Orbicularis oculi is a broad, flat, elliptical muscle which surrounds the circumference of the orbit and has three functionally distinct parts. The orbital part of this muscle arises from the nasal part of the frontal bone, the frontal process of the maxilla and the medial palpebral ligament between them.1 The orbital orbicularis then spreads above on the forehead, laterally on the temple and below on the cheek, overlapping parts of frontal and zygomatic bones, anterior temporal fascia as well as elevators of upper lip and nostril.2 Its fibers form complete ellipses without interruption on the lateral side, where there is no bony attachment.1
During routine dissection of a cadaver of an adult male of Indian origin (approximate age: 25-35 years), with no obvious congenital abnormalities or marks indicating surgical intervention, the right orbicularis oculi muscle was found to have a lateral bony attachment.
The orbital part of the muscle was found to have a typical origin from the frontal process of maxilla, the nasal part of frontal bone and the medial palpebral ligament. However, the fibers instead of making concentric loops and sweeping upwards and laterally, were attached to the supero-lateral aspect of the body of zygomatic bone (Figure 1). The inferior part of the fascicle of orbicularis oculi had a less defined upper bundle and a well-defined lower bundle of fibers. The upper less defined bundle was found to pass imperceptibly in a concentric manner and then become fibrotic in nature. The lower well-defined bundle passed almost horizontally lateral and then attached onto the supero-lateral aspect of the zygomatic bone (paper slip has been placed under it, as shown in (Figures 1 and 2). The orbital part of the left orbicularis oculi muscle had the typical concentric arrangement of fibers with no lateral attachment. The zygomaticus major and minor muscles of both sides were seen at their normal position.
Orbicularis oculi develops from mesenchyme in the second pharyngeal or hyoid arch.3 The musculature of pharyngeal arches is derived from the paraxial mesoderm of somitomeres and occipital somites. In the second arch, paraxial mesoderm from the sixth cranial somitomere gives rise to muscles of face including orbicularis oculi.4 Their differentiation begins at the 10-12 mm stage of the embryo. Cells from the second arch begin to grow backwards and upward and spread over the first pharyngeal (mandibular) arch, just under the dermis. This process of differentiation lasts till the 16th week although minor modifications occur later.5 It may be theorised that during this stage of differentiation a few fibers of orbicularis oculi get displaced and obtain a bony attachment on the zygomatic bone laterally. The myoblast cells are derived from an adjacent somitomere and their fate is not determined. Therefore, a probable cause of the aberrant muscle is the abnormal migration of the myoblast cells deviating from their predestined fate.

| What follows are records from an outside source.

(** C4, where it fails: the index arrays [rows] and [cols] are built by
    repeating three times, so they have the shapes (k, 3) and (3, k)
    whatever the size k of the scale.  For every k other than 1 and 3 the
    product with the k×k array of [df] cannot be broadcast and [variance]
    raises; for k = 1 it returns a 3×3 array.  Only for k = 3 does
    [variance] return a k×k matrix. *)
Theorem variance_only_for_dim3 (F : Type) (fadd fsub fmul fdiv : F → F → F)
    (fpow : F → nat → F) (of_int : Z → F) (k : nat) (df : F)
    (e : nat → nat → F) :
  k ≠ 3 →
  (k ≠ 1 →
   _variance F fadd fsub fmul fdiv fpow of_int (Unbatched F df (Arr2 (k, k) e))
   = raise (ValueError "Incompatible shapes for broadcasting"))
  ∧ (k = 1 →
     ∃ v, _variance F fadd fsub fmul fdiv fpow of_int
            (Unbatched F df (Arr2 (k, k) e)) = ok (inl v)
          ∧ sh2 v = (3, 3)).
Proof.
  intros Hk3. split.
  - intros Hk1. unfold _variance, _single_variance, broadcast2.
    cbn [sh2 full map2d take_ix repeat_axis1 column arange diag len1 fst snd].
    rewrite bool_decide_eq_true_2 by done.
    rewrite !broadcast_dim_same. cbn [mbind result_bind rbind ok sh2 fst snd].
    rewrite broadcast_dim_same, (broadcast_dim_fail k (1 * 3)) by (simpl; lia).
    reflexivity.
  - intros ->. eexists. split; reflexivity.
Qed.

Lemma variance_only_for_dim3_witness :
  _variance Z Z.add Z.sub Z.mul Z.div (λ x n, (x ^ Z.of_nat n)%Z) id
    (Unbatched Z 5%Z
       (Arr2 (2, 2) (λ i j, if bool_decide (i = j) then 1%Z else 0%Z)))
  = raise (ValueError "Incompatible shapes for broadcasting").
Proof.
  apply (variance_only_for_dim3 Z Z.add Z.sub Z.mul Z.div
           (λ x n, (x ^ Z.of_nat n)%Z) id 2 5%Z
           (λ i j, if bool_decide (i = j) then 1%Z else 0%Z)); lia.
Defined.

(** C7: with [inverse] the inversion [sq_mahalanobis] itself uses, the call
    with [cov] and the call with [cov_inv = inverse(cov)] give the same
    result, whatever the vectors; and with both absent the call fails with
    the assertion error, for vectors of equal length (and never returns,
    for any vectors). *)
Theorem sq_mahalanobis_cov_or_cov_inv (F : Type) (fsub fmul : F → F → F)
    (linalg_inv : arr2 F → result (arr2 F)) (fsum : list F → F)
    (x y : arr1 F) (cov cov_inv : arr2 F) :
  linalg_inv cov = ok cov_inv →
  sq_mahalanobis F fsub fmul linalg_inv fsum x y (Some cov) None
  = sq_mahalanobis F fsub fmul linalg_inv fsum x y None (Some cov_inv)
  ∧ (len1 x = len1 y →
     sq_mahalanobis F fsub fmul linalg_inv fsum x y None None
     = raise (AssertionError "One of `cov` or `cov_inv` required."))
  ∧ ¬ is_ok (sq_mahalanobis F fsub fmul linalg_inv fsum x y None None).
Proof.
  intros Hinv. unfold sq_mahalanobis. split; [|split].
  - destruct (broadcast1 fsub x y) as [e|diff]; [done|]. simpl.
    by rewrite Hinv.
  - intros Hlen.
    by destruct (broadcast1_same_length fsub x y Hlen) as [d ->].
  - intros [v Hv]. by destruct (broadcast1 fsub x y) as [e|diff].
Qed.

Lemma sq_mahalanobis_cov_or_cov_inv_witness :
  let eye := Arr2 (2, 2) (λ i j, if bool_decide (i = j) then 1%Z else 0%Z) in
  let x := Arr1 2 (λ i, Z.of_nat i + 3)%Z in
  let y := Arr1 2 (λ i, 1%Z) in
  sq_mahalanobis Z Z.sub Z.mul (λ m, ok m) (foldr Z.add 0%Z)
    x y (Some eye) None = ok 13%Z.
Proof.
  intros eye x y.
  destruct (sq_mahalanobis_cov_or_cov_inv Z Z.sub Z.mul (λ m, ok m)
              (foldr Z.add 0%Z) x y eye eye eq_refl) as [H _].
  rewrite H. reflexivity.
Defined.

End UtilSpec.

(** ** Feature reduction *)

Module FeaturesSpec.
Import Features.
Local Open Scope list_scope.

Section features_spec.

Variable A : Type.
Variable zero : A.

Local Abbreviation chunk := (chunk A).
Local Abbreviation chunk_rows := (chunk_rows A).
Local Abbreviation mask_select := (mask_select A).
Local Abbreviation insert_at := (insert_at A).
Local Abbreviation zeroed_from := (zeroed_from A zero).

(** *** Reshaping *)

Lemma length_chunk w n (l : list A) : length (chunk w n l) = n.
Proof.
  revert l. induction n as [|n IH]; intros l; simpl; [done | by rewrite IH].
Qed.

Lemma chunk_concat w (rows : list (list A)) :
  Forall (λ r, length r = w) rows →
  chunk w (length rows) (concat rows) = rows.
Proof.
  induction 1 as [|r rows Hr _ IH]; simpl; [done|].
  by rewrite take_app_length', drop_app_length', IH.
Qed.
(** C1 (as the code has it).  For every list of flags, the rule table
    consists of four default rules (the [.css] rule, whose chain depends on
    the flags, then the image, font and script rules) followed by one rule
    for each of the flags [scss], [xml], [csv], [ts], [react] that is
    supplied, in that order.  The flags [tailwind] and [css-modules] append
    no rule.  So the table has [4 + n] rules, [n] counting the supplied
    rule-adding flags. *)
Theorem getModuleRules_rule_table (flags : list JsValue) :
  let table := rules (getModuleRules L env flags) in
  (∃ chain,
     take 4 table = [chain_rule css_files chain; image_rule; font_rule; script_rule])
  ∧ test <$> drop 4 table
    = (filter (λ fp : string * RegExp, JString fp.1 ∈ flags) flag_patterns).*2
  ∧ length table
    = 4 + length (filter (λ f : string, JString f ∈ flags) rule_adding_flags).
Proof.
  cbn zeta. rewrite getModuleRules_table.
  unfold rule_adding_flags, flag_patterns.
  cbn [fmap list_fmap fst snd filter list_filter].
  rewrite !filter_supplied.
  destruct (supplied "scss" flags), (supplied "xml" flags),
    (supplied "csv" flags), (supplied "ts" flags), (supplied "react" flags);
    (split; [eexists; reflexivity | split; reflexivity]).
Qed.

(** C4.  When both [ts] and [react] are among the flags, the table has
    exactly one rule for [.jsx]/[.tsx] files; it runs [babel-loader] with
    the presets env, react, typescript, so the typescript preset occurs
    exactly once in its preset list. *)
Theorem react_rule_typescript_preset_once (flags : list JsValue) :
  JString "ts" ∈ flags →
  JString "react" ∈ flags →
  ∃ presets,
    filter (λ r, test r = jtsx_files) (rules (getModuleRules L env flags))
    = [babel_rule jtsx_files presets]
    ∧ presets = ["@babel/preset-env"; "@babel/preset-react";
                 "@babel/preset-typescript"]
    ∧ length (filter (λ p, p = "@babel/preset-typescript") presets) = 1.
Proof.
  intros Hts Hreact. eexists. rewrite getModuleRules_table.
  rewrite (supplied_true "ts"), (supplied_true "react") by done.
  split; [| split; reflexivity].
  destruct (supplied "tailwind" flags), (supplied "css-modules" flags),
    (supplied "scss" flags), (supplied "xml" flags), (supplied "csv" flags);
    reflexivity.
Qed.

(** C6.  A value that is none of the seven recognized flags changes
    nothing, wherever it stands among the arguments: the table is the one
    produced without it.  [getModuleRules] is a total function into rule
    tables; it has no way to report the value. *)
Theorem unknown_flag_ignored (before after : list JsValue) (u : JsValue) :
  u ∉ (JString <$> recognized_flags) →
  getModuleRules L env (before ++ u :: after)
  = getModuleRules L env (before ++ after).
Proof.
  intros Hu. apply getModuleRules_ext. intros f Hf.
  rewrite !elem_of_app, elem_of_cons.
  assert (JString f ≠ u).
  { intros <-. apply Hu. by apply list_elem_of_fmap_2. }
  tauto.
Qed.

The attachment of the muscle fascicles of orbicularis oculi at a variant site may cause wrinkling of the skin at an abnormal site. It is well documented that the characteristic folding of the skin overlying the contracting orbicularis oculi, leads to permanent wrinkles radiating from the lateral angle of the eyelids in the middle decades of life - the so-called 'crow's feet'.2
Naugle and co-workers6 have demonstrated the value of mobilisation of orbicularis oculi muscle in periocular reconstruction. Yen et al7 predict future applications for the orbicularis oculi muscle graft in facial aesthetics, particularly as useful adjuncts to replace the volume deficit deformity created by protractor myectomy in patients with essential blepharospasm . During any such procedure, the orbicularis oculi which normally has bony attachment only on the medial side, can usually be lifted clean off the zygomatic bone on the lateral side as required. Knowledge of the described variant lateral attachment may thus be of practical use to the plastic surgeon during cosmetic facial surgery.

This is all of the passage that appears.